We checked the database load at first, expecting that it was heavily overloaded, but found that it wasn’t an issue. Our next guess was hardware differences, but I found that the same queries weren’t much slower in a VM on my laptop or on my coworker’s laptop than they were on my powerful desktop.

With those two ruled out, it was time to go to the EXPLAIN plan. Initially, we didn’t think that was going to prove useful because we expected the difference to be hardware/load–it turned out that we were totally wrong.

Here’s what our query looked like (table and column names are changed to protect the guilty innocent):

FROM TableA a
JOIN TableB b ON b.Id = a.BId
LEFT JOIN TableB b2 ON b2.Id = a.OtherBId
JOIN TableC c ON c.Id = l.CId
LEFT JOIN TableC c2 ON c2.OtherId = l.COtherId

The LIKE clauses at the end were searching over TableB via b and b2, and were as few as 1, and as many as 3 (each with two LIKEs joined by an OR).
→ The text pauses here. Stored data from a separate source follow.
(* ===== verification/TokenKeys.v ===== *)
(** * Loading the signing key at start-up, internal/app/tokens.go

    [buildTokenKeys] takes the key from the configuration or from a file; when
    there is no file it generates a key and stores it.  [writePrivateKeyFile]
    fills a temporary file in the same directory and renames it over the target,
    so that the key file is never seen half written. *)

From S2P Require Import Prelude GoStrings Paths Prog Host Data Config Platform RefPlatform.
From S2P Require Import KeyManager Tokens.

Section token_keys.
Context `{P : Platform} `{O : OS}.

Definition temp_prefix : string := ".identra-signing-key-".

(** The body of writePrivateKeyFile once the temporary file exists. *)
Definition write_temp_and_rename (tempPath path data : string) : HostM (result unit) :=
  try _ := file_Chmod tempPath mode_0600
    catch λ err, _ ← file_Close tempPath; wrap_with "set RSA private key permissions" err in
  try _ := file_Write tempPath data
    catch λ err, _ ← file_Close tempPath; wrap_with "write RSA private key" err in
  try _ := file_Sync tempPath
    catch λ err, _ ← file_Close tempPath; wrap_with "sync RSA private key" err in
  try _ := file_Close tempPath catch wrap_with "close RSA private key" in
  try _ := os_Rename tempPath path catch wrap_with ("persist RSA private key " +:+ path) in
  Ret (Ok tt).

(** The deferred removal of the temporary file, which may set the error. *)
Definition remove_temp (tempPath : string) (returnErr : result unit) : HostM (result unit) :=
  removed ← os_Remove tempPath;
  Ret (match removed with
       | Err err => if negb (os_IsNotExist err) && is_Ok returnErr
                    then Err (fmt_Errorf "remove temporary RSA private key file" err)
                    else returnErr
       | Ok _ => returnErr
       end).

Definition writePrivateKeyFile (path data : string) : HostM (result unit) :=
  let dir := Dir path in
  try _ := os_MkdirAll dir catch wrap_with ("create RSA private key directory " +:+ dir) in
  try tempPath := os_CreateTemp dir temp_prefix
    catch wrap_with "create temporary RSA private key file" in
  returnErr ← write_temp_and_rename tempPath path data;
  remove_temp tempPath returnErr.

(** crypto/rand and crypto/rsa, as the process calls them. *)
Definition generate_key : HostM (result PrivateKey) :=
  act (λ h, (rsa_GenerateKey (h_step h), h_tick h)).

(** The manager is returned: the Go code updates it in place. *)
Definition initializeKeyManagerFromFile (km : KeyManager) (keyFile : string)
    : HostM (result KeyManager) :=
  read ← os_ReadFile keyFile;
  match read with
  | Ok privateKeyPEM =>
      match InitializeFromPEM privateKeyPEM km with
      | (Ok _, km) => Ret (Ok km)
      | (Err err, _) => wrap_with ("load RSA private key " +:+ keyFile) err
      end
  | Err err =>
      if negb (os_IsNotExist err) then wrap_with ("read RSA private key " +:+ keyFile) err else
      gen ← generate_key;
      match GenerateKeyPair gen km with
      | (Err err, _) => wrap_with "failed to generate RSA key pair" err
      | (Ok _, km) =>
          match ExportPrivateKeyPEM km with
          | Err err => wrap_with "export generated RSA private key" err
          | Ok generatedPEM => try _ := writePrivateKeyFile keyFile generatedPEM in Ret (Ok km)
          end
      end
  end.

Record tokenKeys := mkTokenKeys { tk_manager : KeyManager; tk_tokenConfig : Tokens.TokenConfig }.

(** From the manager to the token configuration. *)
Definition finish_token_keys (cfg : AuthConfig) (km : KeyManager) : result tokenKeys :=
  if negb (IsInitialized km) then Err (errors_New "token keys are not initialized") else
  let tokenCfg := {|
    tc_PrivateKey := GetPrivateKey km;
    tc_PublicKey := GetPublicKey km;
    tc_KeyID := GetKeyID km;
    tc_Issuer := tkc_Issuer (auc_Token cfg);
    tc_AccessTokenExpiration := tkc_AccessTokenExpiration (auc_Token cfg);
    tc_RefreshTokenExpiration := tkc_RefreshTokenExpiration (auc_Token cfg);
    tc_ServiceTokenExpiration := tkc_ServiceTokenExpiration (auc_Token cfg);
  |} in
  if is_None (tc_PrivateKey tokenCfg) || is_None (tc_PublicKey tokenCfg)
  then Err (errors_New "token keys are not initialized") else
  Ok (mkTokenKeys km tokenCfg).

Definition buildTokenKeys (cfg : AuthConfig) : HostM (result tokenKeys) :=
  let km := KeyManager_zero in
  let privateKeyPEM := TrimSpace (auc_RSAPrivateKey cfg) in
  if negb (privateKeyPEM == "")%go then
    match InitializeFromPEM privateKeyPEM km with
    | (Err err, _) => wrap_with "failed to load RSA private key" err
    | (Ok _, km) => Ret (finish_token_keys cfg km)
    end
  else
    let keyFile := TrimSpace (auc_RSAPrivateKeyFile cfg) in
    if (keyFile == "")%go
    then Ret (Err (errors_New "auth.rsa_private_key_file is required when auth.rsa_private_key is not set"))
    else try km := initializeKeyManagerFromFile km keyFile in Ret (finish_token_keys cfg km).
End token_keys.

(** ** The key file is written all or nothing *)

Section write.
Context `{O : OS}.
Context (path data : string) (fs : gmap string FileNode).

(** The key file, complete and on the disk. *)
Definition complete_file : FileNode := mkFileNode data mode_0600 true.
Definition all_or_nothing (h : Host) : Prop :=
  h_files h !! Clean path = fs !! Clean path ∨ h_files h !! Clean path = Some complete_file.

Context (tempPath : string).
Hypothesis Htemp : Clean tempPath ≠ Clean path.
Hypothesis Hnew : fs !! Clean tempPath = None.

(** The files of the host with the temporary one among them. *)
Definition staged (n : FileNode) (h : Host) : Prop := h_files h = <[Clean tempPath := n]> fs.
Definition renamed (h : Host) : Prop := h_files h = <[Clean path := complete_file]> fs.

Lemma staged_all_or_nothing n h : staged n h → all_or_nothing h.
Proof. intros Hs. left. rewrite Hs. by apply lookup_insert_ne. Qed.

Lemma renamed_all_or_nothing h : renamed h → all_or_nothing h.
Proof. intros Hs. right. rewrite Hs. apply lookup_insert_eq. Qed.

Lemma staged_update g n h : staged n h → staged (g n) (update_file g tempPath h).
Proof. intros Hs. unfold staged, update_file in *. cbn. by rewrite Hs, alter_insert_eq. Qed.

(** A call on the temporary file. *)
Lemma wpc_on_temp part f n n1 h :
  staged n h →
  (∀ h, staged n h → staged n1 (f h)) → (∀ k h, staged n h → ∃ n2, staged n2 (part k h)) →
  wpc (syscall part (λ h, (Ok tt, f h))) all_or_nothing
    (λ r h', match r with Ok _ => staged n1 h' | Err _ => ∃ n2, staged n2 h' end) h.
Proof.
  intros Hs Hf Hp. apply wpc_syscall; [by eapply staged_all_or_nothing| |].
  - intros _. specialize (Hf h Hs). split; [|done]. by eapply (staged_all_or_nothing n1).
  - intros msg k. destruct (Hp k h Hs) as [n2 H2]. split; [|by exists n2].
    by eapply (staged_all_or_nothing n2).
Qed.

(** What a failed call on it does next: close it and return. *)
Lemma wpc_close_and_fail msg err h n :
  staged n h →
  wpc (_ ← file_Close tempPath; wrap_with (A:=unit) msg err) all_or_nothing
    (λ r h', match r with Ok _ => renamed h' | Err _ => ∃ n, staged n h' end) h.
Proof.
  intros Hs. apply wpc_mbind. eapply wpc_mono.
  - apply (wpc_on_temp no_part id n n h Hs); [done|]. intros k h' H'. by exists n.
  - intros r h' Hr. assert (∃ n, staged n h') as [n' H'] by (destruct r; eauto).
    apply wpc_ret; [by eapply staged_all_or_nothing|by exists n'].
Qed.

Lemma wpc_rename n h :
  staged n h → n = complete_file →
  wpc (os_Rename tempPath path) all_or_nothing
    (λ r h', match r with Ok _ => renamed h' | Err _ => ∃ n, staged n h' end) h.
Proof.
  intros Hs Hn. pose proof (staged_all_or_nothing n h Hs) as Hall.
  apply wpc_syscall; [done| |by split; [|exists n]]. intros _.
  assert (file_at h tempPath = Some n) as ->.
  { unfold file_at. rewrite Hs. apply lookup_insert_eq. }
  destruct (negb _); [by split; [|exists n]|]. destruct (is_dir _ _); [by split; [|exists n]|].
  cbn [fst snd]. match goal with |- all_or_nothing ?h' ∧ _ => assert (renamed h') as Hr end.
  { unfold renamed. cbn. by rewrite Hs, delete_insert_id, Hn. }
  split; [by apply renamed_all_or_nothing|done].
Qed.

Lemma wpc_write_temp_and_rename h :
  staged (mkFileNode "" mode_0600 true) h →
  wpc (write_temp_and_rename tempPath path data) all_or_nothing
    (λ r h', match r with Ok _ => renamed h' | Err _ => ∃ n, staged n h' end) h.
Proof.
  intros Hs. unfold write_temp_and_rename.
  assert (∀ n k h, staged n h → ∃ n2, staged n2 (no_part k h)) as Hno by (intros n ???; by exists n).
  apply wpc_catch. eapply wpc_mono; [apply (wpc_on_temp _ _ _ _ h Hs (staged_update _ _) (Hno _))|].
  intros [_|err] h1 H1; [|destruct H1; by eapply wpc_close_and_fail].
  apply wpc_catch. eapply wpc_mono.
  { apply (wpc_on_temp _ _ _ _ h1 H1 (staged_update _ _)). intros k h' H'. eexists.
    by apply staged_update. }
  intros [_|err] h2 H2; [|destruct H2; by eapply wpc_close_and_fail].
  apply wpc_catch. eapply wpc_mono; [apply (wpc_on_temp _ _ _ _ h2 H2 (staged_update _ _) (Hno _))|].
  intros [_|err] h3 H3; [|destruct H3; by eapply wpc_close_and_fail].
  cbn [append_data fn_data fn_mode] in H3. apply wpc_catch. eapply wpc_mono.
  { by apply (wpc_on_temp no_part id _ _ h3 H3 (λ _ H, H) (Hno _)). }
  intros [_|err] h4 H4.
  2: { destruct H4 as [n4 H4]. apply wpc_ret; [by eapply staged_all_or_nothing|by exists n4]. }
  apply wpc_catch. eapply wpc_mono; [by apply (wpc_rename _ _ H4)|].
  intros [_|err] h5 H5.
  - apply wpc_ret; [by apply renamed_all_or_nothing|done].
  - destruct H5 as [n5 H5]. apply wpc_ret; [by eapply staged_all_or_nothing|by exists n5].
Qed.

(** The files at the end: as they were, but for the key file when the call
    succeeded; a temporary file is left only when its removal failed. *)
Definition written (r : result unit) (h : Host) : Prop :=
  (r = Ok tt → renamed h) ∧
  (os_fault (pred (h_step h)) = None → h_files h = fs ∨ renamed h).

Lemma wpc_remove_temp r h :
  (match r with Ok _ => renamed h | Err _ => ∃ n, staged n h end) →
  wpc (remove_temp tempPath r) all_or_nothing written h.
Proof.
  intros Hr. assert (all_or_nothing h) as Hall.
  { destruct r; [by apply renamed_all_or_nothing|]. destruct Hr. by eapply staged_all_or_nothing. }
  apply wpc_mbind. unfold os_Remove, syscall. apply wpc_act; [done|..].
  all: destruct (os_fault (h_step h)) as [msg|] eqn:Hf; [try exact Hall|].
  - destruct r as [u|e]; unfold file_at; [rewrite Hr|destruct Hr as [n Hn]; rewrite Hn].
    + rewrite lookup_insert_ne by done. rewrite Hnew. exact Hall.
    + rewrite lookup_insert_eq. cbn. left. cbn. by rewrite Hn, delete_insert_id.
  - cbn [fst snd]. apply wpc_ret; [exact Hall|]. split.
    + destruct r as [[]|]; cbn; done.
    + unfold no_part. cbn. by rewrite Hf.
  - destruct r as [[]|e]; unfold file_at; [rewrite Hr|destruct Hr as [n Hn]; rewrite Hn].
    + rewrite lookup_insert_ne, Hnew by done. apply wpc_ret; [exact Hall|]. split; [done|].
      intros _. by right.
    + rewrite lookup_insert_eq. cbn [fst snd]. apply wpc_ret.
      * left. cbn. by rewrite Hn, delete_insert_id.
      * split; [done|]. intros _. left. cbn. by rewrite Hn, delete_insert_id.
Qed.
End write.

Section properties.
Context `{P : Platform} `{O : OS}.

(** The random names are not that of the key file. *)
Definition temp_names_apart (path : string) : Prop :=
  ∀ n, Clean (temp_path (Dir path) temp_prefix (os_temp n)) ≠ Clean path.

(** The key file is not called like a temporary one. *)
Definition key_name_ok (path : string) : bool :=
  match last (components path) with
  | Some name => negb (HasPrefix name temp_prefix)
  | None => true
  end.

Lemma key_name_apart path : key_name_ok path = true → temp_names_apart path.
Proof.
  intros Hok n Hn. unfold temp_path in Hn.
  assert (ordinary (temp_prefix +:+ os_temp n)) as Hord.
  { split; [|done]. unfold no_sep. rewrite s2l_app, elem_of_app. intros [Hin|Hin].
    - revert Hin. apply (bool_decide_unpack (slash ∉ s2l temp_prefix)). by vm_compute.
    - by destruct (os_temp_no_slash n). }
  unfold Dir in Hn. set (d := l2s _) in Hn.
  unfold Clean at 2 in Hn. rewrite Clean_in_dir in Hn by (done || apply components_clean).
  pose proof (clean_list_snoc _ _ _ (components_clean d) Hord) as Hc.
  apply (f_equal components) in Hn. rewrite components_render in Hn by done.
  unfold Clean in Hn. rewrite components_render in Hn by apply components_clean.
  unfold key_name_ok in Hok. rewrite <-Hn, last_snoc, HasPrefix_app in Hok. done.
Qed.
SQL Azure and Parallel Queries

Once we compared EXPLAIN plans from both SQL Server 2012/2014 (these had some minor, but inconsequential, differences) and SQL Azure, the reason was clear. The bare metal SQL Server plan had a single index scan to process the LIKE operators, and was followed by nested loops to resolve joins into TableB and TableC. Here’s what that looked like (this plan comes from SSMS running against a local server–real table names are blacked out):

There’s parallelism at every step of the query (the yellow double-arrow marks), and only at the end are the streams gathered and sorted (the “Gather Streams” operator right before sorting for DISTINCT).

Here’s the same query, with the plan from SQL Azure (using the SQL Azure management Silverlight console, which produces nicer query plan images):

The plan looks almost exactly the same, except there’s no parallelism. We’d found our culprit.


Normally, on SQL Server, query parallelism is controlled by the MAXDOP (maximum degrees of parallelism) setting, which you can either configure globally or on a per-query basis as a query hint (where we wrote OPTION (LOOP JOIN) above, we’d write something like OPTION (LOOP JOIN, MAXDOP = 5)). Usually it’s set to 0, which means “use all the CPUs available”.

On SQL Azure, the setting is permanently set to 1, which means no parallelism at all (only 1 operation at any given time)–this is documented on Microsoft’s documentation page for T-SQL statements/query hints on SQL Azure. None of us had seen this bit of documentation before, so it came as a bit of a surprise.

We ended up using the query in production anyway–it was still faster than what we had by a significant margin, even if it was 3-4x slower than running on full-fledged SQL Server. We also learned to make sure to test new queries more thoroughly on the target environment, not just for correctness, but also for performance, as it appears that SQL Azure’s restrictions can, and do, affect it in subtle and not-so-subtle ways.